> _ABOUT THIS EXERCISE_
Go through the listing that follows and report the number of lines with the string "there" in them, nothing more.

### TASK INPUTS

Lemma inserted_rotated u pw id h now d a d' :
  (forall c, ~ password_of d u c) ->
  (forall raw, verify raw (secret_data h) (credential_data h) = true <-> raw = pw) ->
  insert_credential (mkCredential id "password" (Some (secret_data h)) (Some (credential_data h)) now now u) d
    = Ok (a, d') -> rotated u pw d d'.
Proof.
  intros Hno Hv. unfold insert_credential. cbn -[has_row]. destruct (negb _); [|done].
  destruct (has_row _ _); [|done]. intros [= _ <-].
  exists (mkCredential id "password" (Some (secret_data h)) (Some (credential_data h)) (pg_ts now) (pg_ts now) u).
  split; [done|]. split; [done|]. split; [done|]. split; [exact Hv|by left].
Qed.

Lemma rotate_password_spec u pw w :
  (Z.of_nat (String.length pw) < 4294967296)%Z -> pg_wf (pg w) ->
  wp (rotate_password u pw) (fun r w' => redis w' = redis w /\ tick w <= tick w'
    /\ (pg w' = pg w \/ rotated u pw (pg w) (pg w')) /\ (r = Ok tt -> rotated u pw (pg w) (pg w'))) w.
Proof.
  intros Hlen Hwf. unfold rotate_password. wp_step. wp_call (hash_spec pw w Hlen).
  intros r w1 (-> & h & -> & Hv). do 3 wp_step. apply wp_find_password; [|intros ?; split_and!; simpl; auto; done].
  intros [c|] Hc.
  - assert (Hrot : forall a d' now, update_credential (mkCredential (cred_id c) (cred_type c) (Some (secret_data h))
        (Some (credential_data h)) (cred_created_at c) now (cred_user_id c)) (pg w) = Ok (a, d') ->
      rotated u pw (pg w) d') by (intros; eapply updated_rotated; [exact (wf_credentials_key _ Hwf)|..]; done).
    unfold Credentials.update. do 2 wp_step; simpl in *; [wp_step|..]; simpl; split_and!; eauto; try lia; done.
  - assert (Hrot : forall a d' id now, insert_credential (mkCredential id "password" (Some (secret_data h))
        (Some (credential_data h)) now now u) (pg w) = Ok (a, d') -> rotated u pw (pg w) d')
      by (intros; by eapply inserted_rotated).
    unfold Credentials.persist. do 3 wp_step; simpl in *; split_and!; eauto; try lia; done.
Qed.

(** *** Redeeming a reset token *)

Lemma wp_find_reset hash Q w :
  pg_wf (pg w) ->
  (forall o, match o with
             | Some r => pr_token_hash r = hash /\ password_resets (pg w) !! pr_id r = Some r
             | None => True
             end -> Q (Ok o) (bump w)) ->
  (forall c, Q (Err (EDb c)) (bump w)) ->
  wp (find_reset_by_token_hash hash) Q w.
Proof.
  intros Hwf Hok Herr. unfold find_reset_by_token_hash. wp_step; [|done]. apply Hok.
  pose proof (head_where_unique pr_token_hash (password_resets (pg w)) (tick w) hash (wf_resets_hash _ Hwf)) as Hh.
  destruct (head _) as [r|]; [|done]. destruct Hh as [Hh [i Hi]]. split; [done|].
  by rewrite (wf_resets_key _ Hwf _ _ Hi).
Qed.

(** Every token of [u] is used up, the others' are as they were. *)
Definition spent (u : Uuid) d d' : Prop :=
  (forall i r, password_resets d' !! i = Some r -> pr_user_id r = u -> is_Some (pr_consumed_at r))
  /\ (forall i r, pr_user_id r <> u -> password_resets d' !! i = Some r <-> password_resets d !! i = Some r).

Lemma spent_same u d d' e e' :
  password_resets e = password_resets d -> password_resets e' = password_resets d' -> spent u d d' -> spent u e e'.
Proof. unfold spent. by intros -> ->. Qed.

Lemma consume_rows_spent r t1 t2 d a1 d1 a2 d2 :
  keyed pr_id (password_resets d) -> password_resets d !! pr_id r = Some r ->
  consume_reset_row (pr_id r) t1 d = Ok (a1, d1) ->
  consume_siblings (pr_user_id r) (pr_id r) t2 d1 = Ok (a2, d2) -> spent (pr_user_id r) d d2.
Proof.
  intros Hk Hr [= _ <-] [= _ <-]. split; simpl; intros i x.
  - rewrite !lookup_update_where. destruct (password_resets d !! i) as [y|] eqn:Hy; [|done]. simpl.
    intros [= <-]. repeat case_decide; simpl; try by eauto. intros Hu.
    match goal with H : ~ sibling _ _ _ |- _ => destruct (pr_consumed_at y) eqn:?; [by eauto|by destruct H] end.
  - intros Hne. rewrite !lookup_update_where. destruct (password_resets d !! i) as [y|] eqn:Hy; [|done]. simpl.
    assert (Hid : pr_id y = pr_id r -> y = r) by (rewrite (Hk _ _ Hy); congruence).
    unfold sibling. split; intros [= <-]; repeat case_decide; simpl in *; naive_solver.
Qed.
Record LoginPage := mkLoginPage { lp_return_to : string; lp_email : string; lp_csrf : string; lp_error : option string }.

Record LoginForm := mkLoginForm {
  lf_email : option string;
  lf_password : option string;
  lf_return_to : option string;
  lf_csrf_token : option string;
}.

Definition normalize_error (error : option string) : option string :=
  match error with
  | Some s =>
      if negb (is_empty (trim s))
      then Some (if bool_decide (s = "session_expired") then "Your session expired. Please try again." else s)
      else None
  | None => None
  end.

Definition build_csrf_cookie (value : string) (secure : bool) : Cookie :=
  mkCookie CSRF_COOKIE value "/login" true secure true CSRF_COOKIE_MAX_AGE_SECONDS.

(** [ct_eq] compares like [=]. *)
Definition csrf_matches (form_value cookie_value : option string) : bool :=
  match form_value, cookie_value with
  | Some a, Some b =>
      if is_empty a || is_empty b then false
      else (String.length a =? String.length b) && bool_decide (a = b)
  | _, _ => false
  end.

(** [s.as_bytes()[1]] *)
Definition second_byte (s : string) : option ascii := match s with String _ (String c _) => Some c | _ => None end.

Definition safe_redirect `{UrlLib} (return_to : option string) : string :=
  match return_to with
  | None => "/"
  | Some s =>
      if is_empty (trim s) then "/"
      else if negb (starts_with "/" s) then "/"
      else if bool_decide (second_byte s = Some "/"%char) || bool_decide (second_byte s = Some "\"%char) then "/"
      else match url_parse s with
           | Some parsed => if bool_decide (is_Some (url_host parsed)) then "/" else s
           | None => s
           end
  end.

Section Page.
Context `{RedisServer} `{Env} `{Crypto} `{Texts} `{UnicodeTables} `{Argon2Lib} `{ValueParser} `{!JsonCodec SessionSnapshot}
  `{!Askama LoginPage} `{UrlLib}.

(** [app_data]: the state the application was started with, if it is there. *)
Definition render_login (app_data : option LoginState) (return_to error : option string) (req : HttpRequest) : io answer :=
  let existing := cookie req CSRF_COOKIE in
  let page_for csrf := render_page (mkLoginPage (default "" return_to) "" csrf (normalize_error error)) in
  match nonempty existing with
  | Some csrf => ret (page_for csrf)
  | None =>
      let! csrf := url_safe CSRF_TOKEN_BYTES in
      let secure := match app_data with Some state => cc_secure (cfg_cookie (lg_config state)) | None => false end in
      ret (match page_for csrf with
           | Ok resp => Ok (add_cookie (build_csrf_cookie csrf secure) resp)
           | Err e => Err e
           end)
  end.

Definition submit_login (state : LoginState) (form : LoginForm) (req : HttpRequest) : io answer :=
  let csrf_cookie := cookie req CSRF_COOKIE in
  if negb (csrf_matches (lf_csrf_token form) csrf_cookie)
  then ret (Ok (see_other "/login?error=session_expired"))
  else
    let! user := authenticate (lg_login_service state) (lf_email form) (lf_password form) in
    match user with
    | None =>
        ret (render_page (mkLoginPage (default "" (lf_return_to form)) (default "" (lf_email form))
               (default "" csrf_cookie) (Some "Invalid email or password")))
    | Some u =>
        let! session := create_session (usr_id u) (usr_email u) (usr_username u) (usr_email_verified u) (usr_enabled u)
                          (client_ip req) (user_agent req) in
        ret (Ok (see_other_with [session_cookie (ses_session_token session) (cc_secure (cfg_cookie (lg_config state)))
                                   (SESSION_TTL_HOURS * 3600)]
          (safe_redirect (lf_return_to form))))
    end.
End Page.

(** ** Sessions that are opened *)

Section Opening.
Context `{RedisLaws} `{EnvLaws} `{CryptoLaws} `{!DigestInjective} `{!JsonCodec SessionSnapshot} `{!JsonCodecLaws SessionSnapshot}.
Implicit Types w : World.

(** From [w] to [w'], [s] has been opened for the user: its row is the only change
    of the tables, and the cache shows nothing else under its token. *)
Definition opened (user : Uuid) (enabled : bool) (s : UserSession) w w' : Prop :=
  insert_session s (pg w) = Ok (tt, pg w')
  /\ exists row n, user_sessions (pg w) !! ses_id s = None /\ pg w' = on_user_sessions <[ses_id s := row]> (pg w)
    /\ ses_id row = ses_id s /\ ses_user_id row = user /\ ses_session_token row = ses_session_token s
    /\ ses_expires_at row = pg_ts <$> ses_expires_at s
    /\ tick w <= n < tick w' /\ ses_expires_at s = Some (clock n + seconds (SESSION_TTL_HOURS * 3600))%Z
    /\ forall snap, cached (base64_url (ses_session_token s)) w' snap ->
         ss_user_id snap = user /\ ss_user_enabled snap = enabled /\ ss_expires_at snap = ses_expires_at s.

Lemma insert_session_inv s d a d' :
  insert_session s d = Ok (a, d') ->
  exists row, user_sessions d !! ses_id s = None /\ d' = on_user_sessions <[ses_id s := row]> d
    /\ ses_id row = ses_id s /\ ses_user_id row = ses_user_id s /\ ses_session_token row = ses_session_token s
    /\ ses_expires_at row = pg_ts <$> ses_expires_at s
    /\ forall i x, user_sessions d !! i = Some x -> ses_session_token x <> ses_session_token s.
Proof.
  unfold insert_session. intros Hq. stmt_inv Hq. bools.
  match goal with Hn : has_row (user_sessions d) _ = false |- _ => apply has_row_none in Hn end.
  match goal with Hn : no_row _ _ = true |- _ => rewrite no_row_spec in Hn end. eexists. by split.
Qed.

Lemma cached_bump hash w snap : cached hash (bump w) snap -> cached hash w snap.
Proof. apply cached_shrinks. auto with wp. Qed.

Lemma populate_cached hash h ttl w :
  (0 < ttl)%Z -> (forall snap, ~ cached hash w snap) ->
  wp (populate_cache_with_ttl hash h ttl) (fun r w' => r = Ok tt /\ pg w' = pg w /\ tick w <= tick w'
    /\ forall snap, cached hash w' snap -> snap = from_session_with_user h) w.
Proof.
  intros Httl Hno. unfold populate_cache_with_ttl.
  destruct (json_total (from_session_with_user h)) as (payload & Hp & _). rewrite Hp.
  assert (Hb : forall snap, ~ cached hash (bump w) snap) by (intros snap Hc%cached_bump; by eapply Hno).
  do 3 wp_step; [|wp_step; do 2 (split; [done|]); split; [simpl; lia|intros snap Hc; by apply Hb in Hc]].
  wp_step. apply wp_redis_set_ex; [done| |].
  - intros r s _ Hu. do 2 (split; [done|]). split; [simpl; lia|]. intros snap (v & dl & raw & Hl & Hv & Hs).
    simpl in Hl, Hu. rewrite (rupdate_same _ _ _ _ _ _ Hu) in Hl by (apply redis_clock_mono; simpl; lia).
    assert (v = RStr payload) as -> by (simpl in Hl; repeat case_match; naive_solver).
    simpl in Hv. injection Hv as <-. rewrite (json_roundtrip _ _ Hp) in Hs. by injection Hs as <-.
  - do 2 (split; [done|]). split; [simpl; lia|]. intros snap Hc%cached_bump. by apply Hb in Hc.
Qed.

(** One new row of [user] is the only change of the tables. *)
Definition new_session (user : Uuid) (d d' : Pg) : Prop :=
  exists i row, user_sessions d !! i = None /\ d' = on_user_sessions <[i := row]> d /\ ses_user_id row = user.

Lemma opened_new user enabled s w w' : opened user enabled s w w' -> new_session user (pg w) (pg w').
Proof. intros (_ & row & n & Hn & Hp & _ & Hu & _). by exists (ses_id s), row. Qed.

Lemma create_session_spec user email username verified enabled ip ua w :
  backed w ->
  wp (create_session user email username verified enabled ip ua) (fun r w' =>
    match r with
    | Ok s => opened user enabled s w w'
    | Err _ => pg w' = pg w \/ new_session user (pg w) (pg w')
    end) w.
Proof.
  intros Hb. unfold create_session. do 4 wp_step. wp_step. unfold url_safe. do 3 wp_step. wp_step.
  set (s := mkUserSession _ _ _ _ _ _ _ _). unfold persist. do 2 wp_step.
  2:{ by left. }
  2:{ right. destruct (insert_session_inv _ _ _ _ Hq) as (row & Hn & -> & _ & Hu & _). by exists (ses_id s), row. }
  destruct a. pose proof Hq as Hins. destruct (insert_session_inv _ _ _ _ Hq) as (row & Hn & -> & Hid & Hu & Ht & Hexp & Hfresh). clear Hq.
  set (w1 := bump (set_pg _ _)).
  assert (Hno : forall snap, ~ cached (base64_url (ses_session_token s)) w1 snap).
  { intros snap Hc. assert (Hc0 : cached (base64_url (ses_session_token s)) w snap)
      by (eapply cached_shrinks; [|exact Hc]; unfold w1; auto 10 with wp).
    destruct (Hb _ _ Hc0) as (i & x & Hi & Hh & _). apply base64_url_inj in Hh. by eapply Hfresh. }
  assert (Hend : forall w', pg w' = pg w1 -> tick w1 <= tick w' ->
    (forall snap, cached (base64_url (ses_session_token s)) w' snap ->
       snap = from_session_with_user (mkSessionWithUser s email username verified enabled)) -> opened user enabled s w w').
  { intros w' Hp Ht' Hc. split; [by rewrite Hp|]. exists row, (tick w). split; [done|]. split; [by rewrite Hp|]. do 4 (split; [done|]).
    split; [unfold w1 in Ht'; simpl in Ht'; lia|]. split; [done|]. intros snap ->%Hc. done. }
  simpl ses_expires_at. cbv iota. wp_step. unfold ttl_seconds. do 3 wp_step. destruct (0 <? _)%Z eqn:E.
  - eapply wp_mono; [apply populate_cached; [lia|]; intros snap Hc%cached_bump; by eapply Hno|].
    intros r w' (-> & Hp & Ht' & Hc). wp_step. apply Hend; [done| |done]. change (S (tick w1) <= tick w') in Ht'. lia.
  - wp_step. wp_step. apply Hend; [done|change (tick (bump w1)) with (S (tick w1)); lia|]. intros snap Hc%cached_bump. by apply Hno in Hc.
Qed.
Lemma registered_user self req n n' id token d d' :
  registered self req n n' id token d d' ->
  exists u, users d' !! id = Some u /\ usr_id u = id /\ usr_email_verified u = false /\ usr_enabled u = true
    /\ varchar 255 (default "" (sr_username req)) = Ok (usr_username u).
Proof. intros (u & c & v & X & -> & (_ & Hid & Hver & Hen & _ & Hn) & _). exists u. split; [apply lookup_insert_eq|done]. Qed.
End Registration.

(** ** Theorems *)

(** C35: Registration is all or nothing.  Whatever fails on the way, the tables
    after a registration are the tables before it, or those with one new user
    (enabled, not verified), one password credential that opens with the password
    of the request only, the role [user] and one unused verification token, and nothing
    else changed; the role is missing only if there is none of that name or Postgres
    failed to answer meanwhile.  A success means the latter, with the user
    and the token returned, and a conflict the former. *)
Theorem signup_all_or_nothing `{RedisLaws} `{EnvLaws} `{UnicodeTables} `{Argon2Laws} `{!Argon2Injective}
  `{CryptoLaws} `{ValueParserLaws} self req w r w' :
  (Z.of_nat (String.length (default "" (sr_password req))) < 4294967296)%Z ->
  signup self req w = (r, w') ->
  redis w' = redis w /\
  match r with
  | Ok (Ok s) => registered self req (tick w) (tick w') (su_user_id s) (su_verification_token_raw s) (pg w) (pg w')
  | Ok (Err (Conflict _)) => pg w' = pg w
  | Ok (Err (SignupInvalidRequest _)) =>
      pg w' = pg w \/ exists id token, registered self req (tick w) (tick w') id token (pg w) (pg w')
  | Err _ => False
  end.
Proof. intros Hlen Hrun. exact (wp_run _ _ _ _ _ (signup_spec self req w Hlen) Hrun). Qed.
(* ===== verification/TokenFlow.v ===== *)
(** * The token endpoint ([oauth/token/flow.rs], [oauth/token/result.rs])

    The four grants.  Each authenticates the client, checks its credential (an
    authorization code, a refresh token, a device code, or the client's own
    secret) and issues tokens; the refresh grant does its check, the revocation
    of the presented token and the insertion of the new one in one transaction. *)

From stdpp Require Import base tactics list gmap strings.
From Stdlib Require Import ZArith Lia.
From S2P Require Import Prelude RustStr Redis Schema World Ext Demo DemoJson DemoJwt RedisKeys Scopes Hashing.
From S2P Require Import Secrets Jwt Role User Client RefreshToken Session AuthCode Issuer Device Integrity.

Local Open Scope auth_scope.

(** ** Results and requests *)

Record TokenResult := mkTokenResult {
  tr_ok : bool;
  tr_payload : option Value;
  tr_error : option string;
  tr_error_description : option string;
}.
Definition success (payload : Value) : TokenResult := mkTokenResult true (Some payload) None None.
Definition error (error description : string) : TokenResult :=
  mkTokenResult false None (Some error) (Some description).

Record TokenRequest := mkTokenRequest {
  grant_type : option string;
  code : option string;
  redirect_uri : option string;
  client_id : option string;
  client_secret : option string;
  code_verifier : option string;
  refresh_token : option string;
  scope : option string;
  device_code : option string;
}.

(** ** Client authentication *)

Section Authenticate.
Context `{RedisServer} `{Env} `{Argon2Lib} `{Crypto} `{ValueParser}.

Definition is_confidential (client : Client) : bool :=
  bool_decide (to_ascii_lowercase (default "" (cl_client_type client)) = "confidential").

Definition authenticate_client (client : Client) (presented_secret : option string) : io bool :=
  if negb (is_confidential client) then ret true
  else match presented_secret with
       | None => ret false
       | Some presented =>
           if is_empty presented then ret false
           else match cl_client_secret client with
                | None => ret false
                | Some stored => ClientSecretHasher.verify_async presented stored
                end
       end.
End Authenticate.

(** ** TokenFlow *)

Section Flow.
Context `{RedisServer} `{Env} `{JwtLib} `{Texts} `{Crypto} `{ValueParser} `{Argon2Lib} `{UnicodeTables}.
Context `{!JsonCodec ClientSnapshot} `{!JsonCodec AuthorizationCode}.

Record TokenFlow := mkTokenFlow {
  tf_clients : ClientRepository;
  tf_issuer : TokenIssuer;
  tf_hmac : HmacSha256;
}.

(** The look-up each grant starts with: a known, enabled client. *)
Definition with_client (self : TokenFlow) (client_id : string) (k : Client -> io TokenResult) : io TokenResult :=
  let! client := Client.find_by_client_id (tf_clients self) client_id in
  match client with
  | None => ret (error "unauthorized_client" "Unknown or disabled client")
  | Some client =>
      if negb (cl_enabled client) then ret (error "unauthorized_client" "Unknown or disabled client")
      else k client
  end.

Definition with_auth (client : Client) (secret : option string) (k : io TokenResult) : io TokenResult :=
  let! authenticated := authenticate_client client secret in
  if negb authenticated then ret (error "invalid_client" "Invalid client credentials") else k.

(** Issue in a transaction of its own. *)
Definition issue_in_tx (self : TokenFlow) (user : User) (client : Client) (session : UserSession)
    (scope nonce claims_requested : option string) : io TokenResult :=
  let! tx := begin_tx in
  let! ' (payload, tx) := issue (tf_issuer self) tx user client session scope nonce claims_requested in
  do! commit tx in
  ret (success payload).
Lemma authorize_up self req session user client e verifier w :
  ready req session user client e w -> pkce_agrees client req verifier ->
  wp (authorize self req) (fun r w' => expired e w w' \/
    (Session.touched (pg w) (pg w') /\ coherent w' /\ tick w <= tick w' /\
     exists code, r = Ok (ar_success (redirect_of req code)) /\ code <> ""
       /\ (within MINUTE w w' -> exists exp at_, code_waits code (code_for req session client code exp at_) w w'))) w.
Proof.
  intros Hrd Hpk. pose proof Hrd as []. destruct rd_uri0 as [Hune Hreg]. unfold authorize.
  rewrite rd_type0. cbn [negb bool_decide]. rewrite bool_decide_eq_true_2 by done. cbn [negb]. cbv zeta.
  rewrite rd_asks0, !is_empty_false by done. cbn [orb]. rewrite rd_token0.
  wp_step. wp_call find_active_up; [done|done|done|exact rd_findable0|done|done|].
  intros r w1 (Htd & Hf1 & Hr). destruct r as [[h|]|err]; [|do 3 wp_step; left; eapply expired_later; [..|exact Hr]; simpl; lia|by left].
  destruct Hr as [Hid Huid]. do 2 wp_step. rewrite (bool_decide_eq_false_2 ("login" ∈ _)) by done. cbn [andb].
  rewrite rd_age0. assert (Ht1 : tick w <= tick w1) by apply Hf1.
  assert (Hwf1 : pg_wf (pg w1)) by (by eapply touched_wf). destruct (touched_rest _ _ Htd) as (Hc & Hru & Hcon).
  assert (Hco1 : coherent w1) by (by eapply touched_coherent).
  wp_step. wp_call (find_client_up (af_clients self) client (bump w1)); [done|by eapply coherent_later; [| | |exact Hco1]; simpl; auto|still_up|done|simpl; by rewrite Hc|].
  intros r w2 (Hp2 & Hf2 & Hco2 & uris & ->). simpl in Hp2. cbn [cl_enabled set_redirect_uris cl_id]. rewrite rd_enabled0. cbn [negb].
  assert (Ht2 : S (tick w1) <= tick w2) by apply Hf2.
  wp_step. wp_call (uri_allowed_up client); [still_up|unfold registered; by rewrite Hp2, Hru|].
  intros r w3 [(Hp3 & Hr3 & Ht3) ->]. cbn [negb cl_scopes set_redirect_uris]. rewrite rd_scope0. cbn [negb].
  cbn [cl_pkce_required set_redirect_uris]. rewrite (resolve_agrees _ _ _ Hpk). unfold consent_or_code. cbv zeta.
  rewrite (bool_decide_eq_false_2 ("consent" ∈ _)) by done. rewrite Huid, Hid. cbn [cl_id cl_client_id set_redirect_uris].
  wp_step. wp_call has_consent_up; [by rewrite Hp3, Hp2|still_up|unfold granted in *; by rewrite Hp3, Hp2, Hcon|].
  intros r w4 [(Hp4 & Hr4 & Ht4) ->]. cbn [negb].
  assert (Hroom : code_room w4).
  { intros n Hn. destruct (rd_room0 n) as [Hne Hst]; [lia|]. split; [done|].
    eapply stores_quiet; [by split_and!|]. eapply stores_quiet; [by split_and!|].
    eapply frame_stores; [exact Hf2|unfold code_key; key_ne|]. apply stores_bump.
    eapply frame_stores; [exact Hf1|unfold code_key; key_ne|done]. }
  wp_call issue_code_up; [still_up|exact Hroom|]. intros r w5 (Hp5 & code & -> & Hne & Hf5 & Hw). right.
  assert (Ht5 : tick w4 <= tick w5) by apply Hf5.
  split; [by rewrite Hp5, Hp4, Hp3, Hp2|]. split.
  { assert (Hco4 : coherent w4) by (eapply (coherent_later w2); [lia|congruence|congruence|done]).
    intros cid snap Hcid Hs. rewrite Hp5. apply Hco4; [done|]. eapply Client.cached_frame; [exact Hf5|unfold code_key; key_ne|done]. }
  split; [lia|]. exists code. split; [done|]. split; [done|]. intros Hin.
  destruct Hw as (exp & at_ & payload & dl & n & n' & Hst & Hpne & Hj & Hn & Hexp & Hn' & Hdl);
    [eapply within_from; [|exact Hin]; lia|].
  exists exp, at_, payload, dl, n, n'. split; [done|]. split; [done|]. split; [exact Hj|]. split_and!; try done; try (simpl in *; lia).
Qed.

(** The request that redeems the code. *)
Definition exchange_of (req : AuthorizeRequest) (client : Client) (code : string) (verifier secret : option string) : TokenRequest :=
  mkTokenRequest (Some "authorization_code") (Some code) (aq_redirect_uri req) (Some (cl_client_id client)) secret verifier
    None None None.

Lemma issue_in_tx_up self user client session sc nonce cj w :
  pg_wf (pg w) -> pg_ok (tick w) -> (forall n, KeyProvider (js_keys (ti_jwt_signer (tf_issuer self)) n)) ->
  refresh_room (ti_hmac (tf_issuer self)) (pg w) w ->
  is_Some (users (pg w) !! usr_id user) -> is_Some (clients (pg w) !! cl_id client) ->
  is_Some (user_sessions (pg w) !! ses_id session) ->
  wp (issue_in_tx self user client session sc nonce cj) (fun r w' => tick w <= tick w' /\ exists m, r = Ok (success (JObj m))
    /\ issued self (pg w) user client session sc (pg w) (pg w') (success (JObj m))
    /\ signed_in (tf_issuer self) user client session sc cj m w w') w.
Proof.
  intros Hwf Hpg Hkeys Hroom Hu Hc Hs.
  assert (Hup : wp (issue_in_tx self user client session sc nonce cj)
    (fun r w' => exists m, r = Ok (success (JObj m)) /\ signed_in (tf_issuer self) user client session sc cj m w w') w).
  { unfold issue_in_tx. wp_step. wp_up. wp_step.
    wp_call (wp_conj _ _ _ _ (issue_spec (tf_issuer self) (pg w) user client session sc nonce cj (bump w) Hwf)
      (issue_up (tf_issuer self) (pg w) user client session sc nonce cj (bump w) Hwf
        ltac:(still_up) Hkeys (refresh_room_later _ _ w (bump w) ltac:(simpl; lia) Hroom) Hu Hc Hs)).
    intros r w1 [[(Hp & Hr & Ht) Hi] (m & tx & -> & Hsig)]. destruct (Hi _ _ eq_refl) as (_ & _ & _ & _ & d' & _ & -> & _).
    simpl in Ht. wp_step. wp_up. wp_step. exists m. split; [done|].
    eapply signed_in_wider; [| |exact Hsig]; simpl in *; lia. }
  wp_call (wp_conj _ _ _ _ (issue_in_tx_spec self user client session sc nonce cj w Hwf) Hup).
  intros r w' [(_ & Ht & Hi) (m & -> & Hsig)]. split; [done|]. exists m. split; [done|]. split; [by apply Hi|done].
Qed.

######

> _RESULT FOR THIS TASK_
2